The Affairs of Susan is a 1945 American romantic comedy drama film directed by William A. Seiter and starring Joan Fontaine, Walter Abel, George Brent, Dennis O'Keefe and Don DeFore. It was distributed by Paramount Pictures. It is also known by the alternative title of Chameleon.

==Plot==

Susan Darell, a successful dramatic actress, returns to New York City from a tour entertaining the troops overseas. She is about to marry Richard Aiken, even though they have only known each other for a few weeks. Then Richard discovers that Susan has an ex-husband (and her current Broadway producer) named Roger Berton and two other former boyfriends when he sees their pictures in her living room.

At a cocktail party, he meets all three, each of whom describes her as an entirely different person. Worried, he invites them all to dinner, where he asks them to tell him all they know about her. Roger is willing, but the other two start to walk out. However, when Roger starts reminiscing about Susan, they sit back down.

Roger meets Susan while on vacation in Rhode Island. When actress Mona Kent shows up, hoping to be cast as Joan of Arc in his next production, he flees by rowboat to an island. He talks a man into letting him board at his house for a while.

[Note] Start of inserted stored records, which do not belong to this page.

(** * StoreProxy: the [api/savedata.js] request handler

    A shallow embedding of the serverless handler that reads and writes one
    JSON file of a GitHub repository through the GitHub Content API, and the
    properties of its request/response behaviour.

    Conventions of the embedding
    - a JavaScript string is the sequence of its UTF-8 bytes ([string]);
    - a JSON value is a [json] tree; a number is held as the text that
      [Number::toString] gives for it ("3", "-1.5", "1e+21"; both zeros
      are "0"), which is all the handler ever does with a number; an
      object lists its properties in enumeration order, each name once;
    - [undefined] is [None] at the types [option string], [option json];
    - [process.env] and [req.query] are finite maps ([gmap string _]);
    - an [await fetch(...)] is a node of the interaction tree [io]: the
      handler hands out a request and continues with whatever the remote
      side answers (a response, or a rejected promise);
    - a thrown exception is the [Throw] case of [result];
    - [console.error] writes to the operator's log only and is not part of
      the model. *)

From Stdlib Require Import ZArith NArith Ascii String List.
From stdpp Require Import base strings gmap.

Local Set Warnings "-register-all".

Local Open Scope Z_scope.
Local Open Scope string_scope.
Local Open Scope list_scope.

(** ** JSON values *)

Inductive json : Type :=
| JNull
| JBool (b : bool)
| JNum (repr : string)
| JStr (s : string)
| JArr (items : list json)
| JObj (props : list (string * json)).

(** Either a value or a thrown exception carrying [err.message]. *)
Inductive result (A : Type) : Type :=
| Ok (a : A)
| Throw (msg : string).
Arguments Ok {A} a.
Arguments Throw {A} msg.

(** JavaScript truthiness, on strings that may be [undefined] and on JSON
    values that may be [undefined]. *)
Definition truthy_str (o : option string) : bool :=
  match o with
  | Some (String _ _) => true
  | _ => false
  end.

Definition truthy (o : option json) : bool :=
  match o with
  | None | Some JNull | Some (JBool false) | Some (JStr "") => false
  | Some (JNum repr) => negb (String.eqb repr "0")
  | Some _ => true
  end.

(** [a || d] on strings. *)
Definition or_default (o : option string) (d : string) : string :=
  match o with
  | Some (String c s) => String c s
  | _ => d
  end.

(** A value spliced into a template literal. *)
Definition template (o : option string) : string :=
  match o with
  | Some s => s
  | None => "undefined"
  end.

(** Own property of an object in enumeration order. *)
Fixpoint assoc (k : string) (props : list (string * json)) : option json :=
  match props with
  | [] => None
  | (k', v) :: rest => if String.eqb k k' then Some v else assoc k rest
  end.

(** [v.k] for a name [k] that no prototype defines (such as [sha]): reading
    a property of [null] throws, of any other non-object gives [undefined]. *)
Definition get_prop (v : json) (k : string) : result (option json) :=
  match v with
  | JNull => Throw ("Cannot read properties of null (reading '" +:+ k +:+ "')")
  | JObj props => Ok (assoc k props)
  | _ => Ok None
  end.

(** The own property [k] of a value, [None] when it has none. *)
Definition field (v : json) (k : string) : option json :=
  match v with
  | JObj props => assoc k props
  | _ => None
  end.

Definition has_field (v : json) (k : string) : bool := bool_decide (is_Some (field v k)).

(** ** [JSON.stringify] *)

Definition dquote : ascii := "034"%char.
Definition newline : ascii := "010"%char.

Definition hex_digit (upper : bool) (n : N) : ascii :=
  if (n <? 10)%N then ascii_of_N (48 + n)
  else ascii_of_N ((if upper then 55 else 87) + n).

(** The escape of one code unit inside a JSON string literal. *)
Definition quote_char (c : ascii) : string :=
  let n := N_of_ascii c in
  if (n =? 8)%N then "\b"
  else if (n =? 9)%N then "\t"
  else if (n =? 10)%N then "\n"
  else if (n =? 12)%N then "\f"
  else if (n =? 13)%N then "\r"
  else if (n =? 34)%N then String "\" (String dquote "")
  else if (n =? 92)%N then "\\"
  else if (n <? 32)%N then
    "\u00" +:+ String (hex_digit false (n / 16)) (String (hex_digit false (n mod 16)) "")
  else String c "".

Fixpoint quote_chars (s : string) : string :=
  match s with
  | "" => ""
  | String c rest => quote_char c +:+ quote_chars rest
  end.

Definition QuoteJSONString (s : string) : string :=
  String dquote (quote_chars s +:+ String dquote "").

Fixpoint join (sep : string) (parts : list string) : string :=
  match parts with
  | [] => ""
  | [p] => p
  | p :: rest => p +:+ sep +:+ join sep rest
  end.

(** The bracketed rendering shared by arrays and objects: [stepback] is the
    indentation of the enclosing level, [indent] that of the members. *)
Definition wrap (open close gap stepback indent : string) (partial : list string) : string :=
  match partial with
  | [] => open +:+ close
  | _ =>
    if String.eqb gap "" then open +:+ join "," partial +:+ close
    else open +:+ String newline indent +:+ join ("," +:+ String newline indent) partial
         +:+ String newline stepback +:+ close
  end.

Fixpoint SerializeJSONProperty (gap indent : string) (v : json) : string :=
  match v with
  | JNull => "null"
  | JBool true => "true"
  | JBool false => "false"
  | JNum repr => repr
  | JStr s => QuoteJSONString s
  | JArr items =>
    wrap "[" "]" gap indent (indent +:+ gap)
      (map (SerializeJSONProperty gap (indent +:+ gap)) items)
  | JObj props =>
    wrap "{" "}" gap indent (indent +:+ gap)
      (map (fun kv =>
              QuoteJSONString (fst kv) +:+ ":" +:+ (if String.eqb gap "" then "" else " ")
              +:+ SerializeJSONProperty gap (indent +:+ gap) (snd kv)) props)
  end.

(** [JSON.stringify(v, null, n)] for a space count [n], and
    [JSON.stringify(v)] as the case [n = 0]; [undefined] serialises to
    [undefined]. *)
Definition spaces (n : nat) : string := string_of_list_ascii (repeat " "%char n).

Definition JSON_stringify (v : option json) (n : nat) : option string :=
  match v with
  | Some j => Some (SerializeJSONProperty (spaces (Nat.min n 10)) "" j)
  | None => None
  end.

(** ** [Buffer.from(s).toString('base64')] *)

Definition base64_alphabet : list ascii :=
  list_ascii_of_string "ABCDEFGHIJKLMNOPQRSTUVWXYZabcdefghijklmnopqrstuvwxyz0123456789+/".

Definition base64_char (n : N) : ascii := nth (N.to_nat n) base64_alphabet "="%char.

(** Three bytes make one 24-bit group, read as four 6-bit digits; a last
    group of one or two bytes is padded with [=]. *)
Fixpoint base64_groups (bytes : list N) : list ascii :=
  match bytes with
  | [] => []
  | [a] =>
    let n := (a * 65536)%N in
    [base64_char (n / 262144); base64_char ((n / 4096) mod 64); "="%char; "="%char]
  | [a; b] =>
    let n := (a * 65536 + b * 256)%N in
    [base64_char (n / 262144); base64_char ((n / 4096) mod 64);
     base64_char ((n / 64) mod 64); "="%char]
  | a :: b :: c :: rest =>
    let n := (a * 65536 + b * 256 + c)%N in
    base64_char (n / 262144) :: base64_char ((n / 4096) mod 64)
    :: base64_char ((n / 64) mod 64) :: base64_char (n mod 64)
    :: base64_groups rest
  end.

(** The UTF-8 bytes of a string. *)
Definition bytes_of (s : string) : list N := map N_of_ascii (list_ascii_of_string s).

(** [Buffer.from(s)]: the UTF-8 bytes of a string; anything but a string
    (here: [undefined]) is a [TypeError]. *)
Definition Buffer_from (s : option string) : result (list N) :=
  match s with
  | Some s => Ok (bytes_of s)
  | None =>
    Throw ("The first argument must be of type string or an instance of Buffer, "
           +:+ "ArrayBuffer, or Array or an Array-like Object. Received undefined")
  end.

Definition toString_base64 (buf : list N) : string :=
  string_of_list_ascii (base64_groups buf).

(** The inverse reading of base64 text, used to state what an encoded
    content stands for. *)
Fixpoint index_of (c : ascii) (l : list ascii) (i : N) : option N :=
  match l with
  | [] => None
  | x :: rest => if Ascii.eqb c x then Some i else index_of c rest (N.succ i)
  end.

Definition base64_digit (c : ascii) : option N := index_of c base64_alphabet 0.

Fixpoint base64_bytes (cs : list ascii) : option (list N) :=
  match cs with
  | [] => Some []
  | c0 :: c1 :: c2 :: c3 :: rest =>
    d0 ← base64_digit c0;
    d1 ← base64_digit c1;
    if Ascii.eqb c2 "=" then
      match rest with
      | [] => if Ascii.eqb c3 "=" then Some [(d0 * 4 + d1 / 16)%N] else None
      | _ => None
      end
    else
      d2 ← base64_digit c2;
      if Ascii.eqb c3 "=" then
        match rest with
        | [] => Some [(d0 * 4 + d1 / 16)%N; ((d1 mod 16) * 16 + d2 / 4)%N]
        | _ => None
        end
      else
        d3 ← base64_digit c3;
        tail ← base64_bytes rest;
        Some ((d0 * 4 + d1 / 16)%N :: ((d1 mod 16) * 16 + d2 / 4)%N
              :: ((d2 mod 4) * 64 + d3)%N :: tail)
  | _ => None
  end.

Definition base64_decode (s : string) : option string :=
  bytes ← base64_bytes (list_ascii_of_string s);
  Some (string_of_list_ascii (map ascii_of_N bytes)).

(** ** [encodeURIComponent] *)

Definition uri_unreserved (c : ascii) : bool :=
  let n := N_of_ascii c in
  ((65 <=? n) && (n <=? 90))%N || ((97 <=? n) && (n <=? 122))%N
  || ((48 <=? n) && (n <=? 57))%N
  || bool_decide (c ∈ list_ascii_of_string "-_.!~*'()").

Definition percent_encode (c : ascii) : string :=
  let n := N_of_ascii c in
  String "%" (String (hex_digit true (n / 16)) (String (hex_digit true (n mod 16)) "")).

Fixpoint encodeURIComponent (s : string) : string :=
  match s with
  | "" => ""
  | String c rest =>
    (if uri_unreserved c then String c "" else percent_encode c) +:+ encodeURIComponent rest
  end.

(** ** The HTTP objects the handler touches *)

(** What [fetch(url, init)] is called with. *)
Record fetch_request : Type := mkFetch {
  rq_method : string;
  rq_url : string;
  rq_headers : list (string * string);
  rq_body : option string
}.

(** A fetch [Response]: the status line and the body text. *)
Record fetch_response : Type := mkResponse {
  status : Z;
  statusText : string;
  text : string
}.

(** [r.ok]: the status is in the range 200-299. *)
Definition ok (r : fetch_response) : bool :=
  ((200 <=? status r) && (status r <=? 299))%Z.

(** An awaited fetch either resolves to a response or rejects (network
    failure) with an error message. *)
Inductive fetch_outcome : Type :=
| Fulfilled (r : fetch_response)
| Rejected (msg : string).

(** A query value: a string, or an array when the name is repeated. *)
Inductive qvalue : Type :=
| QStr (s : string)
| QArr (l : list string).

(** The inbound request: [req.method], [req.query], [req.body]. *)
Record request : Type := mkRequest {
  method : string;
  query : option (gmap string qvalue);
  body : option json
}.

He meets Susan, the man's niece, who lives there. Initially suspicious of her, he discovers that she is straightforward and honest and completely uninterested in acting. However, he thinks she is perfect to play Joan and makes her an actress, against her strong resistance. Then they fall in love and get married. Just before the premiere of Joan of Arc, Mona shows up and tries to sabotage it by getting a naive Susan drunk. Roger finds out in time and sobers her up. Susan draws rave reviews, but hardly anyone comes to see the play. Roger becomes repeatedly annoyed when Susan's complete honesty and forthrightness cause trouble for him. They divorce as a result.

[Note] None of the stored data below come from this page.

(** ** A query that fails *)

Lemma query_all_raises h ev station post e : forall pre c,
  (forall k st, pre !! k = Some st ->
     returns (real_distance h (c + k) ev st)) ->
  real_distance h (c + length pre) ev station = Raise e ->
  query_all h c ev (pre ++ station :: post) = Raise e.
Proof.
  induction pre as [|st pre IH]; simpl; intros c Hpre Hraise.
  - rewrite Nat.add_0_r in Hraise. rewrite Hraise. reflexivity.
  - destruct (Hpre 0%nat st eq_refl) as [d Hd].
    rewrite Nat.add_0_r in Hd. rewrite Hd. simpl.
    rewrite (IH (S c)); [reflexivity| |].
    + intros k st' Hk. replace (S c + k)%nat with (c + S k)%nat by lia.
      apply Hpre. exact Hk.
    + replace (S c + length pre)%nat with (c + S (length pre))%nat by lia.
      exact Hraise.
Qed.

(** ** Priority by battery level *)

Lemma NoDup_fmap_eq {A B} (f : A -> B) (l : list A) x y :
  NoDup (map f l) -> x ∈ l -> y ∈ l -> f x = f y -> x = y.
Proof.
  induction l as [|a l IH]; simpl; intros Hnd Hx Hy Hf.
  - now apply not_elem_of_nil in Hx.
  - apply NoDup_cons in Hnd as [Ha Hnd].
    apply elem_of_cons in Hx as [->|Hx]; apply elem_of_cons in Hy as [->|Hy].
    + reflexivity.
    + exfalso. apply Ha. rewrite Hf. apply list_elem_of_fmap. eauto.
    + exfalso. apply Ha. rewrite <- Hf. apply list_elem_of_fmap. eauto.
    + now apply IH.
Qed.

Lemma StronglySorted_app_order {A} (R : A -> A -> Prop) (l1 l2 : list A) x y :
  StronglySorted R (l1 ++ l2) -> x ∈ l1 -> y ∈ l2 -> R x y.
Proof.
  induction l1 as [|a l1 IH]; simpl; intros Hs Hx Hy.
  - now apply not_elem_of_nil in Hx.
  - apply StronglySorted_inv in Hs as [Hs Ha].
    apply elem_of_cons in Hx as [->|Hx]; [|now apply IH].
    rewrite List.Forall_forall in Ha. apply Ha.
    apply list_elem_of_In, elem_of_app. now right.
Qed.

(** ** Records per station *)

Lemma assigned_to_app id records r :
  assigned_to id (records ++ [r]) =
    assigned_to id records + (if String.eqb (a_station r) id then 1 else 0).
Proof.
  unfold assigned_to. rewrite List.filter_app, length_app. simpl.
  destruct (String.eqb (a_station r) id); simpl; lia.
Qed.

Lemma visit_counted h stations0 s i ev s' :
  NoDup (map st_id stations0) ->
  Forall2 grows stations0 (s_stations s) ->
  Forall2 (counted (s_assignments s)) stations0 (s_stations s) ->
  visit h s i ev = Ok s' ->
  Forall2 (counted (s_assignments s')) stations0 (s_stations s').
Proof.
  intros Hnd Hgr Hinv Hv. apply visit_spec in Hv as (_ & Hv).
  destruct Hv as [(j & st & d & (Hj & _ & _) & _ & _ & _ & _ & Hst & Has)
                 |(_ & _ & Hst & Has)]; rewrite Hst, Has; [|exact Hinv].
  destruct (Forall2_lookup_r _ _ _ _ _ Hgr Hj) as (st0 & Hj0 & Hg).
  apply Forall2_same_length_lookup. split.
  - rewrite length_alter. eapply Forall2_length. eassumption.
  - intros k x y Hx Hy. unfold counted. rewrite assigned_to_app. simpl.
    destruct (decide (k = j)) as [->|Hne].
    + rewrite list_lookup_alter_eq, Hj in Hy. injection Hy as <-.
      rewrite Hj0 in Hx. injection Hx as <-.
      pose proof (Forall2_lookup_lr _ _ _ _ _ _ Hinv Hj0 Hj) as Hc.
      unfold counted in Hc. destruct Hg as (Hid & _). rewrite Hid, String.eqb_refl.
      simpl. lia.
    + rewrite list_lookup_alter_ne in Hy by congruence.
      pose proof (Forall2_lookup_lr _ _ _ _ _ _ Hinv Hx Hy) as Hc.
      unfold counted in Hc. rewrite Hc.
      destruct Hg as (Hid & _). rewrite Hid.
      destruct (String.eqb_spec (st_id st0) (st_id x)) as [Heq|_]; [|lia].
      exfalso. apply Hne.
      eapply NoDup_lookup; [exact Hnd| |].
      * rewrite list_lookup_fmap, Hx. reflexivity.
      * rewrite list_lookup_fmap, Hj0. simpl. now rewrite Heq.
Qed.

(** ** The order of the vehicle list *)

Lemma visit_chargers h s t i i' ev :
  same_chargers s t ->
  match visit h s i ev, visit h t i' ev with
  | Ok s', Ok t' => same_chargers s' t'
  | Raise e, Raise e' => e = e'
  | _, _ => False
  end.
Proof.
  intros (Hst & Has & Hc). unfold visit. rewrite Hst, Has, Hc.
  destruct (scan h ev (s_stations s) 0 (s_clock s) None inf)
    as [[[best bd] c]|e]; simpl; [|reflexivity].
  destruct best as [[j station]|]; simpl; repeat split.
Qed.

Lemma visit_all_chargers h order : forall order' s t,
  map snd order' = map snd order ->
  same_chargers s t ->
  same_chargers (fst (visit_all h order s)) (fst (visit_all h order' t)) /\
  snd (visit_all h order' t) = snd (visit_all h order s).
Proof.
  induction order as [|[i ev] order IH]; intros [|[i' ev'] order'] s t Hmap Hst;
    try discriminate Hmap; simpl.
  - split; [exact Hst|reflexivity].
  - simpl in Hmap. injection Hmap as -> Hmap.
    pose proof (visit_chargers h s t i i' ev Hst) as Hv.
    destruct (visit h s i ev) as [s'|e]; destruct (visit h t i' ev) as [t'|e'];
      try contradiction.
    + now apply IH.
    + simpl. split; [exact Hst|]. now subst.
Qed.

Next up is Mike Ward, a wealthy lumberman from Montana. He meets Roger in a bar. When Roger sees how rich he is, he invites Mike to his office to discuss Mike investing in Roger's next show. A more sophisticated and less honest Susan barges in during the meeting, and taking a lesson from Mona, flatters Mike and takes him to lunch. Mike falls in love and begins proposing to her in a nightclub. Susan starts to let him down gently when Roger barges in and, assuming the worst (and wanting to reconcile with her), infuriates Susan into accepting Mike. However, Mike finds out about Susan's (fairly innocent) lying and breaks up with her.

Then novelist named Bill Anthony meets Susan in a park. Under Bill's influence, Susan turns into an intellectual. When Roger tells her that Bill does not believe in marriage, she does not trust him. She gets Bill drunk, knowing that when he is intoxicated he will agree to anything, and sets out to find a justice of the peace to marry them, but at the last moment, changes her mind. Back in the present, Bill regrets that she did not go through with it.

Reassured, Richard decides to go ahead with the marriage. However, Mike and Bill both propose to Susan again. She gently turns them down. Roger tells her that when they were first married, she was too young. Now she has grown up. She ultimately chooses him over Richard.

==Reception==
The film was nominated for Academy Award for Best Story in the 18th Academy Awards, but lost to The House on 92nd Street.

Critic Bosley Crowther wrote in The New York Times, "Producer Hal Wallis should have condensed the whole romp into an hour or so and not the two hours which the picture takes to run its course." He thought all four male leads gave capable performances, but found Fontaine's to be "very uneven".